____ Records for this exercise

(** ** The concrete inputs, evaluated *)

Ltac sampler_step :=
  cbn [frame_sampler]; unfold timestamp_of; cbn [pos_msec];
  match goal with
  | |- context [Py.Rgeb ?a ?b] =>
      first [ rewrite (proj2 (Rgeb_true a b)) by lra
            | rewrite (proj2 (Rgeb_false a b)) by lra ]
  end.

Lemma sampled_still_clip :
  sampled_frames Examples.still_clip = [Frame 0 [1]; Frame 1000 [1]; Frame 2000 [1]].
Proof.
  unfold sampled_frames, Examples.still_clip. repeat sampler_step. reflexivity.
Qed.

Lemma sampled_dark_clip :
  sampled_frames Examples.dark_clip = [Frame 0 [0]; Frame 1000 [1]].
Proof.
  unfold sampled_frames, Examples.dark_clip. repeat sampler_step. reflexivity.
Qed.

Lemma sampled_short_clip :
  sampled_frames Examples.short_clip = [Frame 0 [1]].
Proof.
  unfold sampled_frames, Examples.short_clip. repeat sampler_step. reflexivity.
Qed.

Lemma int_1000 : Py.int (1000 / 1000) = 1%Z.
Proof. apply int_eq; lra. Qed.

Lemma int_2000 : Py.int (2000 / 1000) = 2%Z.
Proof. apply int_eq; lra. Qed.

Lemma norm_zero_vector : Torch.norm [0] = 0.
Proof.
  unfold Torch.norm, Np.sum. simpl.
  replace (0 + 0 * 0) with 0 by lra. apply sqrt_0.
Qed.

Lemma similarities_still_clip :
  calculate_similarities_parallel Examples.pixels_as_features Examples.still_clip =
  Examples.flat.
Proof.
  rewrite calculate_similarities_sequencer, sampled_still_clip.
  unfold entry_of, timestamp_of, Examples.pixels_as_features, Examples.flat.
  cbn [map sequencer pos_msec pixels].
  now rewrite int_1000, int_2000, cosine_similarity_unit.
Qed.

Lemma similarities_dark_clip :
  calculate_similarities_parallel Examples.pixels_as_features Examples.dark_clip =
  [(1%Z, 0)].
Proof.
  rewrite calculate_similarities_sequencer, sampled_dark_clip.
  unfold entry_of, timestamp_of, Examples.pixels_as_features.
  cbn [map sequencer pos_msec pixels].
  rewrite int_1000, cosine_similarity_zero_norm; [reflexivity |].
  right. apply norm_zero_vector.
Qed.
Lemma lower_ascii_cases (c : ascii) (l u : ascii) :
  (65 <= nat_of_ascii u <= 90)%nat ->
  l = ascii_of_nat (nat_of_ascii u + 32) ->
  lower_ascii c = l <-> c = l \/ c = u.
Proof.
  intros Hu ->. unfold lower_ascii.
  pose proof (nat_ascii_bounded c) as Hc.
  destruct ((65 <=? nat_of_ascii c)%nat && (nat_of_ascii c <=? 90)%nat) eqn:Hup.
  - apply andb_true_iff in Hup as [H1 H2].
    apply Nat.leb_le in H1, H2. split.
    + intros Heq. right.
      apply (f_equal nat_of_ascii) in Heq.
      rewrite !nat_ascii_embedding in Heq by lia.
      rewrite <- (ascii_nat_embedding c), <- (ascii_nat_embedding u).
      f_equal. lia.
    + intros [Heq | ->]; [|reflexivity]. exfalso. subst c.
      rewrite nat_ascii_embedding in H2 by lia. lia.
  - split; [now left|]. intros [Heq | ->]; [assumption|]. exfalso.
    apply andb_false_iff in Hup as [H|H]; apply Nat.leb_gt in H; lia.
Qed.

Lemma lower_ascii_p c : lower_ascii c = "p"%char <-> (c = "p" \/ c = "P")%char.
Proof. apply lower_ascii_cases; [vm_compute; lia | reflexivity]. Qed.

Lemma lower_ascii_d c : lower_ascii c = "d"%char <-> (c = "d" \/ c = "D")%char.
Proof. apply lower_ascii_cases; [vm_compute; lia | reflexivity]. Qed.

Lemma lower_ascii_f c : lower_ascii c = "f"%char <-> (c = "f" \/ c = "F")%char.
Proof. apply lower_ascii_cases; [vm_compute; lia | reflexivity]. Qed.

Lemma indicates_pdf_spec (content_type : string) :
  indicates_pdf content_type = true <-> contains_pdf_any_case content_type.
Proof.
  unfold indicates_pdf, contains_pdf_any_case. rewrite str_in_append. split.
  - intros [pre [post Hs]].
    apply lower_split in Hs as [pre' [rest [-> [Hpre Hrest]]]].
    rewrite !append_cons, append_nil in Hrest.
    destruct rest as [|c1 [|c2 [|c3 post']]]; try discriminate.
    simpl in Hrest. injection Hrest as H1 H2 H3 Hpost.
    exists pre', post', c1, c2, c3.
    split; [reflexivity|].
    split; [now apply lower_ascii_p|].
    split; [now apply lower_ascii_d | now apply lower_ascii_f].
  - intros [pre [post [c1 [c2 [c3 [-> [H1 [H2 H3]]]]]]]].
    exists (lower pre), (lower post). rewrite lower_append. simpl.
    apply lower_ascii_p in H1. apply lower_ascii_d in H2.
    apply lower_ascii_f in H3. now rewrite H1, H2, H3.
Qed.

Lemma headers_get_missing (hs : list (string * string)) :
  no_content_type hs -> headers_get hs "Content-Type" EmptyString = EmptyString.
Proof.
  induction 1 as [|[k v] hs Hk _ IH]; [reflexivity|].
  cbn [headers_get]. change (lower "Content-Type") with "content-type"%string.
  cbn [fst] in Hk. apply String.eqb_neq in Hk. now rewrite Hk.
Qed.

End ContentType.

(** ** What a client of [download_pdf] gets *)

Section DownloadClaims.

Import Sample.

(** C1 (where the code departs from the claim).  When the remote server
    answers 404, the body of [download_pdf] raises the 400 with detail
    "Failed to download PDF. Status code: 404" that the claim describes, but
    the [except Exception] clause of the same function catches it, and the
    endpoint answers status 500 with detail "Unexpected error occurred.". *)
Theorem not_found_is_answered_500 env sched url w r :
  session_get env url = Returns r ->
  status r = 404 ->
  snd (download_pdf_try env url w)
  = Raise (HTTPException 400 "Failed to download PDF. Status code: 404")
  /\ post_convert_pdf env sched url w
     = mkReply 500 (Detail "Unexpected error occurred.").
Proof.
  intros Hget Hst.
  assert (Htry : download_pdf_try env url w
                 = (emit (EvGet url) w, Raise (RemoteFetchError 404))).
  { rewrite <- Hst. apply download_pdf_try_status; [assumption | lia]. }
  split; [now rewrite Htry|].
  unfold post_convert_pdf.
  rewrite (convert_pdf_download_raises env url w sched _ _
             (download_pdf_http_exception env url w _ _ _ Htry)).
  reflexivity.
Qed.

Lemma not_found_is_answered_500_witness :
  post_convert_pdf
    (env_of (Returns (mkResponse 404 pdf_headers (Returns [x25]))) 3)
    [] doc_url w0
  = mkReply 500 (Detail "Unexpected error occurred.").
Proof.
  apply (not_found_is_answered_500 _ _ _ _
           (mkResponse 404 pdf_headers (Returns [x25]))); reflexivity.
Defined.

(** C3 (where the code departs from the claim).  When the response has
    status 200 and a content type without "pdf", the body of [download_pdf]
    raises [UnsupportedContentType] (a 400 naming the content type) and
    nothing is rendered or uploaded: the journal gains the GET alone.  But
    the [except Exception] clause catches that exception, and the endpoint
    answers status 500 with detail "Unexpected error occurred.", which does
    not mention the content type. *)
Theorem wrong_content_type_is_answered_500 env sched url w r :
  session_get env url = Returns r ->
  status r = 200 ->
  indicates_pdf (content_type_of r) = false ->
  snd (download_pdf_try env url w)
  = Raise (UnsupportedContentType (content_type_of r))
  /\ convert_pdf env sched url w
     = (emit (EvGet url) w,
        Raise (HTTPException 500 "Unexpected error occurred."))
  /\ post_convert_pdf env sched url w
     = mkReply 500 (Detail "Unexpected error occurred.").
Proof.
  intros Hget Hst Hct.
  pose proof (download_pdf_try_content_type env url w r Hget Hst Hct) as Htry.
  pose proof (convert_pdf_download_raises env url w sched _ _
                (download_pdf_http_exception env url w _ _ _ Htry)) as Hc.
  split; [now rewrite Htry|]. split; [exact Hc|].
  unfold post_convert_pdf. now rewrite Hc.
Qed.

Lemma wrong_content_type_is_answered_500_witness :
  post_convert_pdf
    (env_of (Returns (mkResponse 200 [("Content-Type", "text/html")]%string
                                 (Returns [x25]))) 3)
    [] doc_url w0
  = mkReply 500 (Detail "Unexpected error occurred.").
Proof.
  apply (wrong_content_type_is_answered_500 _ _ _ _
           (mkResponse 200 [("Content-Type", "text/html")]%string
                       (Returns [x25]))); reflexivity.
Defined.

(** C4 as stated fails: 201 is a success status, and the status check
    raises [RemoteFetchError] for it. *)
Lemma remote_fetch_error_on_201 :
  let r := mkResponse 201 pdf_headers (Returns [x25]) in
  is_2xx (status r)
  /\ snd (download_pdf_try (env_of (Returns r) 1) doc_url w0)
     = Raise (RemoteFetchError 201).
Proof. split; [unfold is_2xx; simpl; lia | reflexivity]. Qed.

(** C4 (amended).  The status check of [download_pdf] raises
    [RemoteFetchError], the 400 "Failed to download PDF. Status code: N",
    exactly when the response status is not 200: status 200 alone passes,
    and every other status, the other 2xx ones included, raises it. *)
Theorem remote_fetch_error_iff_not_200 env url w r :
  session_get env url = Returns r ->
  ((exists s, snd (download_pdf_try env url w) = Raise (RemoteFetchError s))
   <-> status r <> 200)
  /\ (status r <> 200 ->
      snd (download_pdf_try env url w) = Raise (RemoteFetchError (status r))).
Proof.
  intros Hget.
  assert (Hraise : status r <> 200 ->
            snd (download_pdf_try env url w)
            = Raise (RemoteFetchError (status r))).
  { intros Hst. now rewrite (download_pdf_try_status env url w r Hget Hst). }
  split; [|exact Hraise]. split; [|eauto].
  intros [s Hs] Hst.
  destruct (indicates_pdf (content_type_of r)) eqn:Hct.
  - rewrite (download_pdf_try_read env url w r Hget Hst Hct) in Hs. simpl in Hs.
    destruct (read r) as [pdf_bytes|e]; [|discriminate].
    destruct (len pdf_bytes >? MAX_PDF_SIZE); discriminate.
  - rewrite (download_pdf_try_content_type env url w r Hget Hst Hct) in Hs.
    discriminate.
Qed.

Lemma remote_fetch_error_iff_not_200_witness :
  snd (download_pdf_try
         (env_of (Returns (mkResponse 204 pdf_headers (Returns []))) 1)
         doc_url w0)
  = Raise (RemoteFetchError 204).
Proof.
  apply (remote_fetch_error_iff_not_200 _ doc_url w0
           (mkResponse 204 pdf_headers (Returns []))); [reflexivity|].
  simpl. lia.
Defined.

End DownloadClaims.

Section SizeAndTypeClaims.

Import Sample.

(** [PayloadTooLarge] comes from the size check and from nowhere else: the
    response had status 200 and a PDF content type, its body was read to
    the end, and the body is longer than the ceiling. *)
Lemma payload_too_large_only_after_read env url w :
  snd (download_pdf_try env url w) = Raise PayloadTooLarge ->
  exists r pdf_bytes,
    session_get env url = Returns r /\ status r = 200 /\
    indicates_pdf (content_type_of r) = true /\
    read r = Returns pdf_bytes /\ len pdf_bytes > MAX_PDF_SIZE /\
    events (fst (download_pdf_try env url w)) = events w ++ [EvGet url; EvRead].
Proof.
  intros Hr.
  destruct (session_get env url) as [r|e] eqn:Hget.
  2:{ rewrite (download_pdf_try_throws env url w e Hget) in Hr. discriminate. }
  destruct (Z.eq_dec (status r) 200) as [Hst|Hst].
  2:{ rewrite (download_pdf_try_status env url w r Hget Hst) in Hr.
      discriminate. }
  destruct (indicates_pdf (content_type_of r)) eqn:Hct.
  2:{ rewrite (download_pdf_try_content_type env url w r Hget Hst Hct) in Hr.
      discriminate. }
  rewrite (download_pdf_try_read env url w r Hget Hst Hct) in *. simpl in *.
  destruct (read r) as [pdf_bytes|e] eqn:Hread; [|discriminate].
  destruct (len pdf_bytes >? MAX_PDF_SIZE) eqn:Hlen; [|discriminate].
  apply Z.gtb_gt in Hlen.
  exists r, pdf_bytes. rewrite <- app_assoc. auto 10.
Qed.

________

Above this task is a listing. Restate, word for word and with nothing added, the lines from the one with "split; [now rewrite Htry|]. split;" through the one with "((exists s, snd".

Your solution:
  split; [now rewrite Htry|]. split; [exact Hc|].
  unfold post_convert_pdf. now rewrite Hc.
Qed.

Lemma wrong_content_type_is_answered_500_witness :
  post_convert_pdf
    (env_of (Returns (mkResponse 200 [("Content-Type", "text/html")]%string
                                 (Returns [x25]))) 3)
    [] doc_url w0
  = mkReply 500 (Detail "Unexpected error occurred.").
Proof.
  apply (wrong_content_type_is_answered_500 _ _ _ _
           (mkResponse 200 [("Content-Type", "text/html")]%string
                       (Returns [x25]))); reflexivity.
Defined.

(** C4 as stated fails: 201 is a success status, and the status check
    raises [RemoteFetchError] for it. *)
Lemma remote_fetch_error_on_201 :
  let r := mkResponse 201 pdf_headers (Returns [x25]) in
  is_2xx (status r)
  /\ snd (download_pdf_try (env_of (Returns r) 1) doc_url w0)
     = Raise (RemoteFetchError 201).
Proof. split; [unfold is_2xx; simpl; lia | reflexivity]. Qed.

(** C4 (amended).  The status check of [download_pdf] raises
    [RemoteFetchError], the 400 "Failed to download PDF. Status code: N",
    exactly when the response status is not 200: status 200 alone passes,
    and every other status, the other 2xx ones included, raises it. *)
Theorem remote_fetch_error_iff_not_200 env url w r :
  session_get env url = Returns r ->
  ((exists s, snd (download_pdf_try env url w) = Raise (RemoteFetchError s))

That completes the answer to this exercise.